Lamentazioni sulla monarchia
1 Tu innalza una lamentazione sui prìncipi d’Israele. 2 Di’:
«Che madre è la tua! Leonessa tra i leoni,
accovacciata tra i leoncelli,
ha allevato i suoi piccoli.
3 Ha sollevato uno dei suoi piccoli;
è diventato un leoncello.
Imparò a cercare la preda, divorò uomini;
4 ma le genti emisero un bando contro di lui,
fu preso nel loro trabocchetto.
Lo condussero in ceppi nella terra d’Egitto.
5 Quand’essa vide che era andata male,
che la sua speranza era perduta,
prese un altro piccolo e ne fece un leoncello.
6 Esso prese a stare tra i leoni,
divenne un leoncello.
Imparò a ghermire la preda, divorò uomini.
7 Penetrò nei loro palazzi, devastò le loro città.
Il paese ammutolì con i suoi abitanti
al rumore del suo ruggito.
8 Ma gli si fecero addosso
le genti delle province attorno,
gli tesero contro la loro rete,
fu preso nel loro trabocchetto.
9 Lo rinchiusero in ceppi,
lo condussero dal re di Babilonia,
lo condussero in un luogo inaccessibile,
perché non s’udisse più la sua voce sui monti d’Israele.
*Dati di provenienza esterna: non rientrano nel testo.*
Lemma dropping_scan k f : dropping k (scan_next f) = false.
Proof. unfold scan_next, scan_finish. by repeat case_goal. Qed.
Lemma dropping_clean k f : dropping k (clean_next f) = false.
Proof. unfold clean_next. by repeat case_goal. Qed.
Lemma dropping_finish k d a : dropping k (update_finish d a) = false.
Proof. unfold update_finish. by case_goal. Qed.
Lemma dropping_retry k key op n : dropping k (update_retry key op n) = false.
Proof. unfold update_retry. by case_goal. Qed.
Lemma dropping_abort k key ref n : dropping k (abort_retry key ref n) = false.
Proof. unfold abort_retry. by case_goal. Qed.
Lemma dropping_callback k key wall claim st : dropping k (claim_callback_load key wall claim st) = false.
Proof. unfold claim_callback_load. by repeat case_goal. Qed.
Lemma dropping_reconcile k key wall st : dropping k (reconcile_load key wall st) = false.
Proof. unfold reconcile_load. by repeat case_goal. Qed.
Lemma dropping_attached k j d : dropping k (attached j d) = false.
Proof. unfold attached. by case_goal. Qed.

(** A client begins to drop an entry when it reads that the record is missing or another's. *)
Lemma dropping_begins s p token net st' p' k :
  pc_index s p → run token net p (store s) = (st', p') → dropping k p' = true →
  dropping k p = true ∨ vacant (store s) k = true.
Proof.
  intros Hi Hrun Hd. apply (f_equal snd) in Hrun. cbn [snd] in Hrun. subst p'. revert Hd.
  destruct p; cbn [run run_register run_abort updateChordDelivery run_prepare run_scan run_clean pc_index] in *;
    repeat case_goal; cbn [snd];
    rewrite ?dropping_scan, ?dropping_clean, ?dropping_finish, ?dropping_retry, ?dropping_abort, ?dropping_callback,
      ?dropping_reconcile, ?dropping_attached; try discriminate; auto; cbn [dropping];
    rewrite ?andb_true_iff, ?negb_true_iff; intros Hd.
  1-2: right; destruct Hd as [->%String.eqb_eq Hne%String.eqb_neq]; destr_hyps;
    match goal with Hl : loadChordDelivery _ _ = inr _ |- _ => apply load_inv in Hl end;
    apply vacant_spec; intros key' d'; congruence.
  - left. split; [done|]. by match goal with Hl : String.eqb _ _ = false |- _ => rewrite Hl end.
  - right. apply String.eqb_eq in Hd as ->. apply vacant_spec. intros key' d' Hk Hr. unfold loadChordDelivery in *.
    assert (key' = key) as -> by congruence.
    match goal with Hl : match records _ !! _ with _ => _ end = _ |- _ => by rewrite Hr in Hl end.
Qed.

Lemma drop_step es s e s' :
  hist_inv es s → index_inv s → sys_step e s = Some s' → calm e s = true → drop_inv s → drop_inv s'.
Proof.
  intros HH HI Hstep Hc HD i' q k Hq Hk. destruct e as [m|i token net|key]; cbn in Hstep.
  - destruct (may_call m s); [|done]. injection Hstep as <-. cbn in Hq |- *. unfold constant in *.
    apply lookup_app_Some in Hq as [Hq|[_ Hq]]; [by eapply HD|]. apply list_lookup_singleton_Some in Hq as [_ <-].
    exfalso. revert Hk. destruct m; cbn [start]; unfold RegisterChord, AbortRegistration, ClaimMemberPublication,
      RecordMemberPublishOutcome, RecordMemberTerminal, RecordCallbackPublishOutcome, RecordCallbackTerminal,
      ClaimCallbackPublication, ReconcileChord, ScanChordDeliveries, CleanupTerminalChordDeliveries, update_key;
      by repeat case_goal.
  - destruct (clients s !! i) as [p|] eqn:Hp; [|done]. cbn in Hstep. case_bool_decide; [done|].
    destruct (run token net p (store s)) as [st' p'] eqn:Hrun. injection Hstep as <-. cbn [store clients] in *.
    cbn [calm] in Hc. rewrite Hp in Hc.
    apply list_lookup_insert_Some in Hq as [(<- & <- & _)|[_ Hq]]; (eapply (vacant_step es s i p); [done|done|exact Hrun|..]).
    + intros j -> Hn. cbn in Hrun. rewrite Hn in Hrun. by injection Hrun as _ <-.
    + destruct (dropping_begins _ _ _ _ _ _ _ (ii_pc _ HI _ _ Hp) Hrun Hk); [by eapply HD|done].
    + intros j -> Hn <-. rewrite Hn in Hc. apply negb_true_iff, not_true_iff_false in Hc. apply Hc, existsb_exists.
      exists q. split; [by apply list_elem_of_In; eapply list_elem_of_lookup_2|done].
    + by eapply HD.
  - unfold expire in Hstep. destruct (records (store s) !! key) as [[d|]|] eqn:Hr; try done.
    destruct (d_TerminalExpireAt d); [|done]. remember (del_record key (store s)) as st' eqn:Hst.
    injection Hstep as <-. cbn in Hq |- *. unfold constant in *. subst st'. pose proof (HD _ _ _ Hq Hk) as Hv.
    apply vacant_spec. intros key' d' Hkey Hd'. rewrite vacant_spec in Hv. apply (Hv key'); [done|].
    destruct (del_record_spec key (store s) key') as [[<- _]|(-> & Hn & _)]; [done|congruence].
Qed.

Lemma drop_unraced e s : drop_inv s → unraced e s = true.
Proof.
  intros HD. destruct e as [m|i token net|key]; cbn; try done. destruct (clients s !! i) as [p|] eqn:Hp; [|done].
  destruct p; try done; (eapply HD; [exact Hp|]); cbn; apply String.eqb_refl.
Qed.

Lemma calm_run_app es1 es2 s : calm_run (es1 ++ es2) s = calm_run es1 s ≫= calm_run es2.
Proof.
  revert s. induction es1 as [|e es1 IH]; intros s; [done|]. cbn [calm_run app].
  destruct (sys_step e s) as [s'|]; [|done]. cbn. case_goal; [apply IH|done].
Qed.

Lemma calm_orderly es foreign s :
  calm_run es (sys_init foreign) = Some s → orderly_run es (sys_init foreign) = Some s ∧ drop_inv s.
Proof.
  revert s. induction es as [|e es IH] using rev_ind; intros s Hrun; [by injection Hrun as <-|].
  rewrite calm_run_app in Hrun. destruct (calm_run es _) as [s0|] eqn:H0; [|done]. cbn in Hrun.
  destruct (sys_step e s0) as [s1|] eqn:Hs; [|done]. cbn in Hrun.
  destruct (prompt e s0 s1 && calm e s0) eqn:Hc; [|done]. apply andb_true_iff in Hc as [Hc1 Hc2]. injection Hrun as <-.
  destruct (IH s0 eq_refl) as [Ho HD]. destruct (orderly_inv _ _ _ Ho) as [HH HI]. split; [|by eapply drop_step].
  rewrite orderly_run_app, Ho. cbn. rewrite Hs. cbn. by rewrite Hc1, drop_unraced.
Qed.

End protocol.
(** The first write: outcomes whose time has passed. *)
Lemma tidy_evict now st0 n :
  let ts := zrange_by_score (outcomes st0) now n in
  let b := negb (bool_decide (ts = [])) in
  tidy now st0 (emit_if now b (ZREM_outcomes ts) (mkRun st0 []), b).
Proof.
  intros ts b. assert (Hts : ∀ t, t ∈ ts → ∃ s, outcomes st0 !! t = Some s ∧ (s <= now)%Z)
    by (intros t; apply elem_zrange_by_score).
  pose proof (kept_refl now st0) as Hk. split; simpl.
  - apply along_emit_if; [by apply along_start|]. intros _. by apply kept_evict.
  - subst b. case_bool_decide as Hb; simpl; [done|].
    destruct ts as [|t ts']; [done|]. destruct (Hts t) as (s & Hs & _); [set_solver|].
    unfold entries. simpl. fold (del_all ts' (outcomes st0)).
    enough (size (delete t (del_all ts' (outcomes st0))) < size (outcomes st0)) by lia.
    eapply Nat.le_lt_trans; [|apply (delete_smaller (outcomes st0) t); by rewrite Hs].
    apply map_subseteq_size, delete_mono, del_all_subseteq.
Qed.

Section housekeeping.
Context `{RedisLua}.

Lemma read_claim_views now st0 :
  let v := read_claim now st0 in
  v_expired v = zrange_by_score (outcomes st0) now 128 ∧
  (∀ e, e ∈ v_repair v → ∃ t, e = repair_of st0 t) ∧
  (∃ n, v_visible v = zrange (visibility st0) n) ∧
  v_due v = head (zrange_by_score (visibility st0) now 1) ∧
  v_payload v = head (ready st0).
Proof.
  unfold read_claim. destruct (HSCAN _ _ _) as [next page]. simpl. split_and!; try done; [|by eexists].
  intros e (t & -> & _)%list_elem_of_fmap. by exists t.
Qed.

(** Housekeeping keeps every payload and every current reservation at each of
    its writes, and it has shrunk the state when it asks for a fresh claim. *)
Lemma housekeeping_tidy now ttl st0 :
  tidy now st0 (housekeeping now ttl (read_claim now st0) (mkRun st0 [])).
Proof.
  destruct (read_claim_views now st0) as (He & Hr & [n Hv] & _).
  unfold housekeeping. rewrite He. destruct (read_claim now st0) as [ex tm nw dr odd bk nc rp ov vi du pl]. simpl in *.
  clear He. match goal with |- context [PEXPIRE_outcomes ?x] => generalize x end. intros x.
  set (b := negb (bool_decide (zrange_by_score _ _ _ = []))).
  set (r2 := emit_if now tm _ _).
  assert (H2 : tidy now st0 (r2, b)) by (apply tidy_inert_if; [apply tidy_evict|done..]).
  clearbody r2 b. match goal with |- context [foldl (repair_step now) (?r, b)] => set (r3 := r) end.
  assert (H3 : tidy now st0 (r3, b)).
  { subst r3. destruct dr; [|by apply tidy_inert_if].
    apply tidy_inert; [done|..]; simpl; by destruct (cursor (r_st r2)). }
  clearbody r3. destruct (foldl (repair_step now) (r3, b) _) as [r4 b4] eqn:E4.
  assert (H4 : tidy now st0 (r4, b4)).
  { rewrite <- E4. apply foldl_inv; [|done]. intros e p (t & ->)%Hr. apply tidy_repair. }
  clear E4. match goal with |- context [foldl (visible_step now) (?r, b4)] => set (r5 := r) end.
  assert (H5 : tidy now st0 (r5, b4)) by by apply tidy_inert_if.
  clearbody r5. destruct (foldl (visible_step now) (r5, b4) _) as [r6 b6] eqn:E6.
  assert (H6 : tidy now st0 (r6, b6)).
  { rewrite <- E6. apply foldl_inv; [|done]. intros t p Ht. rewrite Hv in Ht. by eapply tidy_visible. }
  apply tidy_inert_if; [|done..]. by apply tidy_inert_if.
Qed.
End housekeeping.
10 Tua madre è simile a una vite piantata presso l’acqua:
è stata fruttifera e frondosa per l’acqua abbondante.
11 Le crebbero rami robusti,
ebbe gli scettri dei dominatori,
fece svettare la sua altezza tra le nubi
e apparve con tutta la sua sublimità
nell’abbondanza delle sue foglie.
12 Ma fu distrutta con ira, fu atterrata
e l’infuocato vento orientale la fece seccare,
le caddero i frutti.
Si seccò la verga del suo potere,
il fuoco l’ha consumata.
13 Adesso è piantata nel deserto,
in terra arida e riarsa.
14 È uscito un fuoco da un’altra verga,
ha consumato i suoi rami e i suoi frutti.
Non ha più la verga del potere,
il bastone del dominio».
Questa è una lamentazione; divenne un canto funebre.
- Secondo libro dei Re 23,31
Tua madre: è Gerusalemme, che personifica il regno di Giuda; leoni: sono i re delle nazioni; leoncelli: i figli di Giosia.
(3-4) Ha sollevato uno dei suoi piccoli: è Ioacaz, che fu condotto prigioniero in Egitto (2Re 23,30).
(5-9) Un altro piccolo: è Ioiachìn, re per pochi mesi, che venne condotto prigioniero a Babilonia (2Re 24,8; 25,27).